3171 Evgeny Potemkin	2010-05-12
      Bug#43600: Incorrect type conversion caused wrong result.
      
      The index_cond_func_xxx function is used to evaluate pushed index condition or
      return an error if the tuple being checked is out of range.
      And there are two bugs in it:
      1) The function result type is my_bool, but actually it can return 3
         values - TRUE/FALSE/OUT OF RANGE.
      2) The type of the pushed condition evaluation is converted to my_bool, but
      since the evaluation result isn't checked it's possible to return values
      other that 0/1, thus falsely returning OUT OF RANGE.
      
      The fix for this bug introduces the enum for the index_cond_func_xxx's
      result called ICP_RESULT. It has three values:
      
      0=ICP_NO_MATCH - index tuple doesn't satisfy the pushed index condition (the 
                    engine should discard the tuple and go to the next one)
      1=ICP_MATCH - index tuple satisfies the pushed index condition (the engine
                    should fetch and return the record)

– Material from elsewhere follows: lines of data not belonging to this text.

(** C1.  Deduplication: the collection returned by the two filter lines
    is the input filtered by the rule "keep the records whose name is not in
    U", in input order, where U is the set of the non-empty upstream values
    of all records; this is what [parseBranches] returns for every
    non-empty text; and on the four records main, origin/main,
    feature (tracking origin/feature), origin/feature the output is
    main, origin/main, feature. *)
Theorem removeUpstreams_is_dedup_rule :
  (∀ records : list Model.Branch,
      Parsers.removeUpstreams records
      = filter (fun r => Model.name r ∉ Spec.upstreamSet records) records)
  ∧ (∀ (records : list Model.Branch) (v : JS.text),
        v ∈ Spec.upstreamSet records
        ↔ (v ≠ None ∧ v ≠ Some EmptyString)
          ∧ ∃ r, r ∈ records ∧ Model.upstream r = v)
  ∧ (∀ (keys : list string) (c : ascii) (out : string),
        Parsers.parseBranches keys (Some (String c out))
        = inr (Spec.resolve
                 (Parsers.parseEntries keys (JS.split Parsers.newline (String c out)))))
  ∧ Parsers.removeUpstreams Samples.fourRecords
    = [Samples.named "main"; Samples.named "origin/main";
       Samples.tracking "feature" "origin/feature"].
Proof.
  split; [|split; [|split]].
  - apply removeUpstreams_resolve.
  - intros records v. apply elem_of_upstreamSet.
  - intros keys c out. rewrite parseBranches_truthy.
    by rewrite removeUpstreams_resolve.
  - vm_compute. reflexivity.
Qed.

(** C8.  [parseBranches] throws the parse error on the empty string and on
    an absent ([null] / [undefined]) input; on neither does it return a
    record sequence, empty or not. *)
Theorem parseBranches_empty_or_absent_throws :
  ∀ keys : list string,
    Parsers.parseBranches keys (Some EmptyString) = inl Parsers.ParseError
    ∧ Parsers.parseBranches keys None = inl Parsers.ParseError
    ∧ (∀ records : Model.Branches,
          Parsers.parseBranches keys (Some EmptyString) ≠ inr records
          ∧ Parsers.parseBranches keys None ≠ inr records)
    ∧ Parsers.ParseError = JS.JsError "Failed to parse branches".
Proof.
  intros keys. repeat split; try reflexivity; simpl; discriminate.
Qed.

(** C3, as the code has it.  For every non-empty text the record loop
    makes exactly one record per line, a line being a piece between line
    feeds (so there are as many records as line feeds plus one, blank and
    trailing lines included); the record of a line binds every schema key
    to the field at the key's position, or to [undefined] when the line has
    fewer fields, binds nothing else, and has both counters at 0; the
    function returns these records after deduplication and does not throw. *)
Theorem parseEntries_one_record_per_line
        (keys : list string) (out : string) (i : nat) (line : string)
        (ix : nat) (key : string)
        (Hout : out ≠ EmptyString)
        (Hkeys : NoDup keys)
        (Hline : JS.split Parsers.newline out !! i = Some line)
        (Hkey : keys !! ix = Some key) :
  let entries := Parsers.parseEntries keys (JS.split Parsers.newline out) in
  Parsers.parseBranches keys (Some out) = inr (Parsers.removeUpstreams entries)
  ∧ length entries = S (Spec.lineFeeds out)
  ∧ ∃ b : Model.Branch,
      entries !! i = Some b
      ∧ Model.fields b !! key = Some (JS.split Parsers.delimiter line !! ix)
      ∧ (∀ other : string, other ∉ keys → Model.fields b !! other = None)
      ∧ Model.ahead b = 0 ∧ Model.behind b = 0.
Proof.
  intros entries. subst entries. split; [|split].
  - destruct out as [|c out]; [done|]. apply parseBranches_truthy.
  - rewrite parseEntries_map, length_fmap. apply split_newline_length.
  - exists (Parsers.parseEntry keys line). split; [|split; [|split]].
    + rewrite parseEntries_map, list_lookup_fmap, Hline. done.
    + unfold Parsers.parseEntry. simpl.
      by rewrite (assignKeys_lookup keys 0 _ _ ix key).
    + intros other Hother. unfold Parsers.parseEntry. simpl.
      by rewrite assignKeys_fresh.
    + done.
Qed.

Lemma parseEntries_one_record_per_line_witness :
  let entries :=
    Parsers.parseEntries Samples.schema (JS.split Parsers.newline Samples.mainThenBlank) in
  Parsers.parseBranches Samples.schema (Some Samples.mainThenBlank)
  = inr (Parsers.removeUpstreams entries)
  ∧ length entries = S (Spec.lineFeeds Samples.mainThenBlank)
  ∧ ∃ b : Model.Branch,
      entries !! 1%nat = Some b
      ∧ Model.fields b !! "upstream" = Some (JS.split Parsers.delimiter "" !! 1%nat)
      ∧ (∀ other : string, other ∉ Samples.schema → Model.fields b !! other = None)
      ∧ Model.ahead b = 0 ∧ Model.behind b = 0.
Proof.
  apply (parseEntries_one_record_per_line
           Samples.schema Samples.mainThenBlank 1 "" 1 "upstream").
  - discriminate.
  - apply (bool_decide_unpack _). vm_compute. exact I.
  - reflexivity.
  - reflexivity.
Defined.

(** C3 fails as stated: with the schema name, upstream, sha, isCurrent, a
    text of one well-formed line ended by a line feed gives two records;
    the second comes from the blank line, is kept, has the empty name and
    its other three fields [undefined]; nothing is thrown.  With a schema
    in which name is not first the blank line gives an [undefined] name. *)
Lemma parseBranches_emits_blank_line_record :
  (∃ parsed : Model.Branches,
      Parsers.parseBranches Samples.schema (Some Samples.mainThenBlank) = inr parsed
      ∧ (fun b => (Model.name b, Model.upstream b, Model.prop b "sha", Model.prop b "isCurrent"))
          <$> parsed
        = [(Some "main", Some "origin/main", Some "a1b2c3", Some "*");
           (Some "", None, None, None)])
  ∧ (∃ parsed : Model.Branches,
        Parsers.parseBranches ["sha"; "name"] (Some Samples.mainThenBlank) = inr parsed
        ∧ Model.name <$> parsed = [Some "origin/main"; None]).
Proof.
  split; eexists; (split; [reflexivity|]); vm_compute; reflexivity.
Qed.

(* ===================================================================== *)
(** * The session *)
(* ===================================================================== *)

Section SessionFacts.
Import State.

Lemma setId_repositorySetting (id : string) (s : Session) :
  repositorySetting (RepositoryService.setId id s) = repositorySetting s.
Proof. unfold RepositoryService.setId. by destruct (JS.strictEq _ _). Qed.

Lemma setId_branches (id : string) (s : Session) :
  branches (RepositoryService.setId id s) = branches s.
Proof. unfold RepositoryService.setId. by destruct (JS.strictEq _ _). Qed.

Lemma setId_getPath (id : string) (s : Session) :
  RepositoryService.getPath (RepositoryService.setId id s) = RepositoryService.getPath s.
Proof. unfold RepositoryService.getPath. by rewrite setId_repositorySetting. Qed.

Lemma strictEq_true (a : option JS.jsnum) (b : JS.jsnum) :
  JS.strictEq a b = true → a = Some b.
Proof.
  destruct a as [[| |x]|], b as [| |y]; simpl; try discriminate.
  - intros ->%eqb_prop. done.
  - intros ->%Z.eqb_eq. done.
Qed.

(** An id that does not parse is never strictly equal to the current
    identity: [setId] resets [loaded] each time it is given one. *)
Lemma setId_unparsed_id_resets (id : string) (s : Session) :
  JS.parseInt id = JS.NaN → loaded (RepositoryService.setId id s) = false.
Proof.
  intros Hnan. unfold RepositoryService.setId. rewrite Hnan.
  by destruct (currentId s) as [[| |x]|].
Qed.

(** An id that does not parse, given twice: the session reached by
    [setId "abc"] and a completed [loadGitRepository] is loaded, and the
    same id resets [loaded] again. *)
Lemma setId_unparsed_id_twice :
  let gw := Samples.gateway None Samples.twoFive in
  let s := Run.final (Run.run gw RepositoryService.loadGitRepository
                              (RepositoryService.setId "abc" initial)) in
  currentId s = Some JS.NaN
  ∧ loaded s = true
  ∧ loaded (RepositoryService.setId "abc" s) = false.
Proof. repeat split; reflexivity. Qed.

End SessionFacts.

(** C6, as the code has it.  [setId] is a synchronous function of the
    fields.  When the parsed id is not strictly equal to the current
    identity, [loaded] becomes false (and false is pushed to the
    subscribers) and the parsed id becomes the identity; the branches
    collection, the current branch name and the repository setting stay as
    they are.  When the parsed id is strictly equal to the current identity
    no field changes and nothing is pushed. *)
Theorem setId_resets_loaded_only :
  ∀ (id : string) (s : State.Session),
    RepositoryService.setId id s
    = (if JS.strictEq (State.currentId s) (JS.parseInt id) then s
       else {| State.currentId := Some (JS.parseInt id);
               State.repositorySetting := State.repositorySetting s;
               State.currentBranch := State.currentBranch s;
               State.loaded := false;
               State.branches := State.branches s;
               State.emitted := State.emitted s ++ [State.LoadedNext false] |})
    ∧ State.branches (RepositoryService.setId id s) = State.branches s
    ∧ State.currentBranch (RepositoryService.setId id s) = State.currentBranch s
    ∧ State.currentId (RepositoryService.setId id s) = Some (JS.parseInt id).
Proof.
  intros id s. unfold RepositoryService.setId.
  destruct (JS.strictEq _ _) eqn:E; simpl; repeat split; try reflexivity.
  apply strictEq_true in E. destruct s; simpl in *. by subst.
Qed.

(** C6 fails as stated: on a loaded session with identity 1 that holds a
    branches collection and a current branch name, [setId "2"] sets [loaded]
    to false and the identity to 2 but keeps the collection and the name. *)
Lemma setId_keeps_branches_and_name :
  State.currentId Samples.sessionOne = Some (JS.Num 1)
  ∧ State.loaded (RepositoryService.setId "2" Samples.sessionOne) = false
  ∧ State.currentId (RepositoryService.setId "2" Samples.sessionOne) = Some (JS.Num 2)
  ∧ State.branches (RepositoryService.setId "2" Samples.sessionOne)
    = Some [Samples.named "main"]
  ∧ State.currentBranch (RepositoryService.setId "2" Samples.sessionOne) = Some "main".
Proof. repeat split; reflexivity. Qed.

(** C10.  When the current-branch command answers with an empty or absent
    text, [getCurrentBranch] changes no field, and its promise is fulfilled
    with the stored [currentBranch], whatever it was. *)
Theorem getCurrentBranch_empty_keeps_stored
        (gw : Git.Gateway) (s : State.Session) (answer : JS.text)
        (Hanswer : Git.getCurrentBranch gw (RepositoryService.getPath s) = inr answer)
        (Hfalsy : JS.truthy answer = false) :
  Run.run gw RepositoryService.getCurrentBranch s
  = {| Run.final := s;
       Run.calls := [Git.GetCurrentBranch (RepositoryService.getPath s)];
       Run.pending := [];
       Run.result := inr (State.currentBranch s) |}.
Proof.
  unfold Run.run, RepositoryService.getCurrentBranch. simpl.
  rewrite Hanswer. simpl. rewrite Hfalsy. reflexivity.
Qed.

Lemma getCurrentBranch_empty_keeps_stored_witness :
  Run.run (Samples.gateway None Samples.twoFive) RepositoryService.getCurrentBranch
          Samples.sessionOne
  = {| Run.final := Samples.sessionOne;
       Run.calls := [Git.GetCurrentBranch (RepositoryService.getPath Samples.sessionOne)];
       Run.pending := [];
       Run.result := inr (Some "main") |}.
Proof.
  apply (getCurrentBranch_empty_keeps_stored
           (Samples.gateway None Samples.twoFive) Samples.sessionOne None).
  - reflexivity.
  - reflexivity.
Defined.

(* ===================================================================== *)
(** * Runs *)
(* ===================================================================== *)

Section RunFacts.
Import Model State Async Run.
Variable gw : Git.Gateway.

      2=ICP_OUT_OF_RANGE - index tuple is out range that we're scanning, e.g. this 
                       if we're scanning "t.key BETWEEN 10 AND 20" and got a 
                       "t.key=21" tuple (the engine should stop scanning and return 
                       HA_ERR_END_OF_FILE right away).
      
      The index_cond_func_myisam and index_cond_func_innodb functions now checking
      the pushed condition evaluation result, and making sure that only 0/1 are
      returned.
      Original revid:epotemkin@mysql.com-20090730151527-19pdqet083a9uc25
     @ include/my_handler.h
        Bug#43600: Incorrect type conversion caused wrong result.

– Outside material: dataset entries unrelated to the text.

(** * Login automation and session lifecycle of the timetable server

    A shallow embedding of the two modules that produce and maintain the
    authenticated portal session, and of their caller:

    - [login.js] (class [LPUAutomatedLogin]): configuration check, the
      hash puzzle and case restoration of [convertCaptchaText], the
      success test of [submitLoginForm], the cookie merge of
      [extractAndSaveCookies], and the pipeline [runAutomation];
    - [src/modules/auth.js] (class [AuthManager]): the durable session
      record with its 30 minute rule, and [authenticateWithUMS];
    - [src/modules/timetable.js] (class [TimetableManager]):
      [fetchFreshTimetableData] with its retries, [parseTimeRange], and
      the conversion of the class times in [parseTimetableHTML].

    Conventions of the embedding.
    - A JavaScript Number is a [Js.number]: [NaN], an infinity, or a
      finite Number that holds an integer, given by that integer.  The
      operations round to the nearest double, ties to the even
      significand, so that they are exact below 2^53 in absolute value and
      only there; [toString] gives the digits that [Number::toString]
      gives.  The sign of zero is not kept: [-0] is [0].
    - A JavaScript string is a [string] of 8-bit units.  Searching and
      splitting at ASCII separators are those of the code on any text;
      the case mappings, [split('')], the white space that [parseInt]
      skips and the lengths are those of the code on ASCII text, and the
      statements that depend on them assume [Js.isAscii].
    - [crypto.createHash('sha1')] is the function [Sha1.hex] below, checked
      against the standard test vectors.
    - The network, the solving service and the clock are an environment
      that each operation receives: each remote call is answered or fails
      with the message of its error, and every call made is recorded in a
      trace.  The balance of the solving account and the configured
      minimum are rational numbers; [minBalanceText] is the text that a
      template literal makes of the minimum.  What the portal and the
      solving service answer is text where the code uses it as text.
    - The file system is a finite map from paths to contents: a write
      succeeds, and [unlink] fails only on a file that is not there.  A
      file holds JSON for an object with the fields that the two writers
      of the session file give it, JSON for an array, JSON for a scalar,
      or text that [JSON.parse] rejects.  Paths are written from the root
      of the repository, where the server is started. *)

From Stdlib Require Import ZArith QArith String Ascii List Bool Lia.
From Stdlib Require Import DecimalString.
From stdpp Require Import base option gmap strings.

        The enum for the index_cond_func_xxx's result is introduced.
        It's called ICP_RESULT.
     @ mysql-test/include/mix1.inc
        A test case added for the bug#43600.

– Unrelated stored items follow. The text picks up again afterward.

(* ===== verification/BpfFilter.v ===== *)
(** [bpf/net/bpf_filter.c]: the BPF interpreter [bpf_filter] (userland
    build, 64-bit [size_t]).  What C leaves undefined, or turns into
    [abort()], is an explicit [fault]. *)
From S2P Require Import Prelude Bpf.

#[local] Open Scope c_scope.

(** ** Machine state *)

(** [A] and [X] are [u_int32]; [mem] is [int32 mem[BPF_MEMWORDS]], whose
    initial contents are indeterminate and therefore a parameter. *)
Record machine := Machine { rA : Z; rX : Z; rpc : Z; rmem : list Z }.

Inductive fault :=
| BadPc (at_ : Z)        (* [pc] left the program *)
| Aborted (c : Z)        (* [abort()] in the [default] case *)
| BadPacket (off : Z)    (* a read outside the packet buffer *)
| BadMem (idx : Z)       (* [mem[idx]] out of bounds *)
| DivZero                (* [A /= 0] *)
| BadShift (n : Z).      (* a shift by the width or more *)

Inductive outcome := Returned (v : Z) | Faulted (e : fault).
Inductive step_result := Next (m : machine) | Done (o : outcome).

Definition machine_ok (m : machine) : Prop :=
  is_u 32 (rA m) /\ is_u 32 (rX m) /\
  length (rmem m) = Z.to_nat BPF_MEMWORDS /\ Forall (is_i 32) (rmem m).

Definition setA (m : machine) (v : Z) : step_result :=
  Next (Machine v (rX m) (rpc m + 1) (rmem m)).
Definition setX (m : machine) (v : Z) : step_result :=
  Next (Machine (rA m) v (rpc m + 1) (rmem m)).
Definition jump (m : machine) (off : Z) : step_result :=
  Next (Machine (rA m) (rX m) (rpc m + 1 + off) (rmem m)).

(** ** Loads *)

Inductive fetched := Short | Loaded (v : Z) | Outside (off : Z).

Definition size_bytes (s : size) : Z := match s with W => 4 | H => 2 | B => 1 end.

(** The bounds test each load makes before it reads [p[kk]]; [kk] is an
    [int], the sum [kk + sizeof(...)] is a [size_t], and the byte-sized load
    compares [kk] with the unsigned [buflen]. *)
Definition too_short (s : size) (kk buflen : Z) : bool :=
  match s with
  | B => buflen <=? u32 kk
  | _ => buflen <? u64 (kk + size_bytes s)
  end.

(** [EXTRACT_LONG], [EXTRACT_SHORT] and [p[k]]: network byte order. *)
Definition extract (s : size) (p : list byte) (kk : Z) : fetched :=
  match sub kk (size_bytes s) p with
  | Some bs => Loaded (be_combine bs)
  | None => Outside kk
  end.

Definition load (s : size) (p : list byte) (buflen kk : Z) : fetched :=
  if too_short s kk buflen then Short else extract s p kk.

(** [k = pc->k] and [k = X + pc->k], as [int]. *)
Definition abs_off (i : bpf_insn) : Z := i32 (k i).
Definition ind_off (m : machine) (i : bpf_insn) : Z := i32 (u32 (rX m + k i)).

Definition with_loaded (r : fetched) (f : Z -> step_result) : step_result :=
  match r with
  | Short => Done (Returned 0)
  | Loaded v => f v
  | Outside off => Done (Faulted (BadPacket off))
  end.

(** [mem[pc->k]] read and written. *)
Definition mem_get (m : machine) (idx : Z) (f : Z -> step_result) : step_result :=
  match nthZ (rmem m) idx with
  | Some v => f (u32 v)
  | None => Done (Faulted (BadMem idx))
  end.
Definition mem_set (m : machine) (idx v : Z) : step_result :=
  match nthZ (rmem m) idx with
  | Some _ => Next (Machine (rA m) (rX m) (rpc m + 1) (<[Z.to_nat idx := i32 v]> (rmem m)))
  | None => Done (Faulted (BadMem idx))
  end.

(** ** Arithmetic and tests *)

Definition operand (m : machine) (i : bpf_insn) (s : src) : Z :=
  match s with X => rX m | K => k i end.

(** The [BPF_ALU] cases.  [BPF_DIV|BPF_X] tests for zero and rejects the
    packet; [BPF_DIV|BPF_K] divides without a test. *)
Definition alu (m : machine) (a : aluop) (s : src) (v : Z) : step_result :=
  let A := rA m in
  match a with
  | Add => setA m (u32 (A + v))
  | Sub => setA m (u32 (A - v))
  | Mul => setA m (u32 (A * v))
  | Div => if v =? 0
           then match s with X => Done (Returned 0) | K => Done (Faulted DivZero) end
           else setA m (A / v)
  | And => setA m (A .& v)
  | Or => setA m (A .| v)
  | Lsh => if v <? 32 then setA m (u32 (A << v)) else Done (Faulted (BadShift v))
  | Rsh => if v <? 32 then setA m (A >> v) else Done (Faulted (BadShift v))
  end.

Definition test (j : jmpop) (a v : Z) : bool :=
  match j with
  | Jgt => v <? a
  | Jge => v <=? a
  | Jeq => a =? v
  | Jset => negb (a .& v =? 0)
  end.

(** ** One iteration of the loop *)

Definition exec (i : bpf_insn) (p : list byte) (wirelen buflen : Z) (m : machine)
    (o : opcode) : step_result :=
  match o with
  | RetK => Done (Returned (k i))
  | RetA => Done (Returned (rA m))
  | LdAbs s => with_loaded (load s p buflen (abs_off i)) (setA m)
  | LdLen => setA m wirelen
  | LdxLen => setX m wirelen
  | LdInd s => with_loaded (load s p buflen (ind_off m i)) (setA m)
  | LdxMsh =>
      if buflen <=? u32 (abs_off i) then Done (Returned 0)
      else with_loaded (extract B p (k i)) (fun b => setX m ((b .& 0xf) << 2))
  | LdImm => setA m (k i)
  | LdxImm => setX m (k i)
  | LdMem => mem_get m (k i) (setA m)
  | LdxMem => mem_get m (k i) (setX m)
  | StM => mem_set m (k i) (rA m)
  | StxM => mem_set m (k i) (rX m)
  | JmpJa => jump m (i32 (k i))
  | JmpIf j s => jump m (if test j (rA m) (operand m i s) then jt i else jf i)
  | AluOp a s => alu m a s (operand m i s)
  | AluNeg => setA m (u32 (- rA m))
  | MiscTax => setX m (rA m)
  | MiscTxa => setA m (rX m)
  end.

Definition step (f : program) (p : list byte) (wirelen buflen : Z) (m : machine)
    : step_result :=
  match nthZ f (rpc m) with
  | None => Done (Faulted (BadPc (rpc m)))
  | Some i =>
      match decode (code i) with
      | None => Done (Faulted (Aborted (code i)))
      | Some o => exec i p wirelen buflen m o
      end
  end.

(** The [while (1)] loop: a program may loop for ever through a backward
    [ja], so the loop takes fuel, and [None] means that it ran out. *)
Fixpoint run (fuel : nat) (f : program) (p : list byte) (wirelen buflen : Z)
    (m : machine) : option outcome :=
  match fuel with
  | O => None
  | S fuel =>
      match step f p wirelen buflen m with
      | Done o => Some o
      | Next m' => run fuel f p wirelen buflen m'
      end
  end.

Definition init_machine (mem0 : list Z) : machine := Machine 0 0 0 mem0.

(** [bpf_filter (pc, p, wirelen, buflen)]: a null program accepts all. *)
Definition bpf_filter (fuel : nat) (mem0 : list Z) (pc : option program)
    (p : list byte) (wirelen buflen : Z) : option outcome :=
  match pc with
  | None => Some (Returned (u32 (-1)))
  | Some f => run fuel f p wirelen buflen (init_machine mem0)
  end.

(** A scratch memory for evaluating concrete runs. *)
Definition zero_mem : list Z := repeat 0 16.

(** ** Invariant: registers stay within their types *)

Definition result_ok (r : step_result) : Prop :=
  match r with
  | Next m => machine_ok m
  | Done (Returned v) => is_u 32 v
  | Done (Faulted _) => True
  end.

Lemma size_bytes_bound s : 0 < size_bytes s <= 4.
Proof. destruct s; simpl; lia. Qed.

Lemma land_u32 a b : is_u 32 a -> is_u 32 b -> is_u 32 (a .& b).
Proof.
  unfold is_u. intros. split; [apply Z.land_nonneg; lia|].
  destruct (Z.eq_dec (a .& b) 0) as [->|?]; [lia|].
  apply Z.log2_lt_pow2.
  - assert (0 <= a .& b) by (apply Z.land_nonneg; lia). lia.
  - eapply Z.le_lt_trans; [apply Z.log2_land; lia|].
    destruct (Z.eq_dec a 0) as [->|?]; [simpl; lia|].
    apply Z.min_lt_iff. left. apply Z.log2_lt_pow2; lia.
Qed.

Lemma lor_u32 a b : is_u 32 a -> is_u 32 b -> is_u 32 (a .| b).
Proof.
  unfold is_u. intros. split; [apply Z.lor_nonneg; lia|].
  destruct (Z.eq_dec (a .| b) 0) as [->|?]; [lia|].
  apply Z.log2_lt_pow2.
  - assert (0 <= a .| b) by (apply Z.lor_nonneg; lia). lia.
  - rewrite Z.log2_lor by lia.
    apply Z.max_lub_lt;
      [destruct (Z.eq_dec a 0) as [->|?]|destruct (Z.eq_dec b 0) as [->|?]];
      first [simpl; lia | apply Z.log2_lt_pow2; lia].
Qed.

Lemma shr_u32 a n : is_u 32 a -> 0 <= n -> is_u 32 (a >> n).
Proof.
  unfold is_u. intros. rewrite Z.shiftr_div_pow2 by lia.
  pose proof (Z.pow_pos_nonneg 2 n). split; [apply Z.div_pos; lia|].
  apply Z.div_lt_upper_bound; [lia|]. nia.
Qed.

Lemma zero_ok : is_u 32 0.
Proof. clia. Qed.

#[export] Hint Resolve zero_ok land_u32 lor_u32 shr_u32 : cint.

Lemma extract_ok s p kk v : extract s p kk = Loaded v -> is_u 32 v.
Proof.
  unfold extract. destruct (sub _ _ _) as [bs|] eqn:E; [|done]. intros [= <-].
  apply sub_Some_inv in E as (_ & _ & _ & E).
  pose proof (be_combine_bound bs) as Hb. pose proof (size_bytes_bound s).
  split; [lia|]. eapply Z.lt_le_trans; [apply Hb|]. apply Z.pow_le_mono_r; lia.
Qed.

Lemma load_ok s p buflen kk v : load s p buflen kk = Loaded v -> is_u 32 v.
Proof. unfold load. destruct (too_short _ _ _); [done|]. apply extract_ok. Qed.

Lemma setA_ok m v : machine_ok m -> is_u 32 v -> result_ok (setA m v).
Proof. unfold setA, setX, jump, result_ok, machine_ok. simpl. tauto. Qed.
Lemma setX_ok m v : machine_ok m -> is_u 32 v -> result_ok (setX m v).
Proof. unfold setA, setX, jump, result_ok, machine_ok. simpl. tauto. Qed.
Lemma jump_ok m off : machine_ok m -> result_ok (jump m off).
Proof. unfold setA, setX, jump, result_ok, machine_ok. simpl. tauto. Qed.

Lemma with_loaded_ok s p kk f :
  (forall v, extract s p kk = Loaded v -> result_ok (f v)) ->
  result_ok (with_loaded (extract s p kk) f).
Proof. intros Hf. destruct (extract _ _ _) eqn:E; cbn; auto with cint. Qed.

Lemma with_load_ok s p buflen kk f :
  (forall v, is_u 32 v -> result_ok (f v)) ->
  result_ok (with_loaded (load s p buflen kk) f).
Proof.
  intros Hf. destruct (load _ _ _ _) eqn:E; cbn; eauto using load_ok with cint.
Qed.

Lemma mem_get_ok m idx f :
  (forall v, is_u 32 v -> result_ok (f v)) -> result_ok (mem_get m idx f).
Proof. intros Hf. unfold mem_get. destruct (nthZ _ _); simpl; auto using u32_ok. Qed.

Lemma mem_set_ok m idx v : machine_ok m -> result_ok (mem_set m idx v).
Proof.
  unfold mem_set, result_ok, machine_ok. intros (? & ? & Hl & Hf).
  destruct (nthZ _ _); simpl; [|done]. rewrite length_insert.
  split_and!; auto. apply Forall_insert; auto using i32_ok.
Qed.

#[export] Hint Resolve setA_ok setX_ok jump_ok : cint.

Lemma div_u32 a v : is_u 32 a -> is_u 32 v -> v <> 0 -> is_u 32 (a / v).
Proof.
  unfold is_u. intros. split; [apply Z.div_pos; lia|].
  apply Z.div_lt_upper_bound; nia.
Qed.

Lemma alu_ok m a s v : machine_ok m -> is_u 32 v -> result_ok (alu m a s v).
Proof.
  intros Hm Hv. pose proof Hm as (HA & _).
  assert (0 <= v) by (unfold is_u in Hv; lia).
  destruct a; cbn [alu]; auto with cint.
  - destruct (Z.eqb_spec v 0); [|auto using div_u32 with cint].
    destruct s; cbn; auto with cint.
  - destruct (Z.ltb_spec v 32); cbn [result_ok]; auto with cint.
  - destruct (Z.ltb_spec v 32); cbn [result_ok]; auto with cint.
Qed.

Lemma msh_ok b : 0 <= b -> is_u 32 ((b .& 0xf) << 2).
Proof.
  intros. change 0xf with (Z.ones 4). rewrite Z.land_ones by lia.
  rewrite Z.shiftl_mul_pow2 by lia. pose proof (Z.mod_pos_bound b (2 ^ 4)). clia.
Qed.

Lemma exec_ok i p wirelen buflen m o :
  insn_ok i -> is_u 32 wirelen -> machine_ok m ->
  result_ok (exec i p wirelen buflen m o).
Proof.
  intros (_ & _ & _ & Hk) Hw Hm. pose proof Hm as (HA & HX & _).
  destruct o; cbn [exec]; auto using with_load_ok, mem_get_ok, mem_set_ok with cint.
  - destruct (_ <=? _); [cbn; auto with cint|]. apply with_loaded_ok. intros v Hv.
    apply setX_ok; [done|]. apply msh_ok. apply extract_ok in Hv. clia.
  - apply alu_ok; [done|]. by destruct s.
Qed.

Lemma step_ok f p wirelen buflen m :
  prog_ok f -> is_u 32 wirelen -> machine_ok m ->
  result_ok (step f p wirelen buflen m).
Proof.
  intros Hf Hw Hm. unfold step. destruct (nthZ f (rpc m)) as [i|] eqn:E; [|done].
  destruct (decode (code i)); [|done].
  apply exec_ok; auto. eapply nthZ_Forall; eauto.
Qed.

     @ mysql-test/r/innodb_mysql.result
        A test case added for the bug#43600.
     @ mysql-test/r/myisam.result
        A test case added for the bug#43600.
     @ mysql-test/t/myisam.test
        A test case added for the bug#43600.
     @ storage/innobase/handler/ha_innodb.cc
        Bug#43600: Incorrect type conversion caused wrong result.
        The result type of the index_cond_func_innodb function
        is changed to uint and the result of the pushed condition
        evaluation now is checked to make sure that only 0/1 are returned.
     @ storage/innobase/include/row0mysql.h
        Bug#43600: Incorrect type conversion caused wrong result.
        The result type of the index_cond_func_innodb function
        is changed to uint.
     @ storage/myisam/ha_myisam.cc
        Bug#43600: Incorrect type conversion caused wrong result.
        The index_cond_func_myisam function now checks the pushed
        condition evaluation result, and makes sure that only 0/1 are
        returned.
     @ storage/myisam/ha_myisam.h
        Bug#43600: Incorrect type conversion caused wrong result.
        Result type of the index_cond_func_xxx function is changed to the
        ICP_RESULT enum.
     @ storage/myisam/myisamdef.h
        Bug#43600: Incorrect type conversion caused wrong result.
        Result type of the index_cond_func_xxx function is changed to the
        ICP_RESULT enum.
[16 Aug 2010 6:37] Bugs System 
Pushed into mysql-next-mr (revid:alik@sun.com-20100816062819-bluwgdq8q4xysmlg) (version source revid:alik@sun.com-20100816062612-enatdwnv809iw3s9) (pib:20)
[13 Nov 2010 16:06] Bugs System 
Pushed into mysql-trunk 5.6.99-m5 (revid:alexander.nozdrin@oracle.com-20101113155825-czmva9kg4n31anmu) (version source revid:vasil.dimov@oracle.com-20100629074804-359l9m9gniauxr94) (merge vers: 5.6.99-m4) (pib:21)
[23 Nov 2010 3:34] Paul DuBois 
Bug does not appear in any released 5.6.x version. No 5.6.1 changelog entry needed.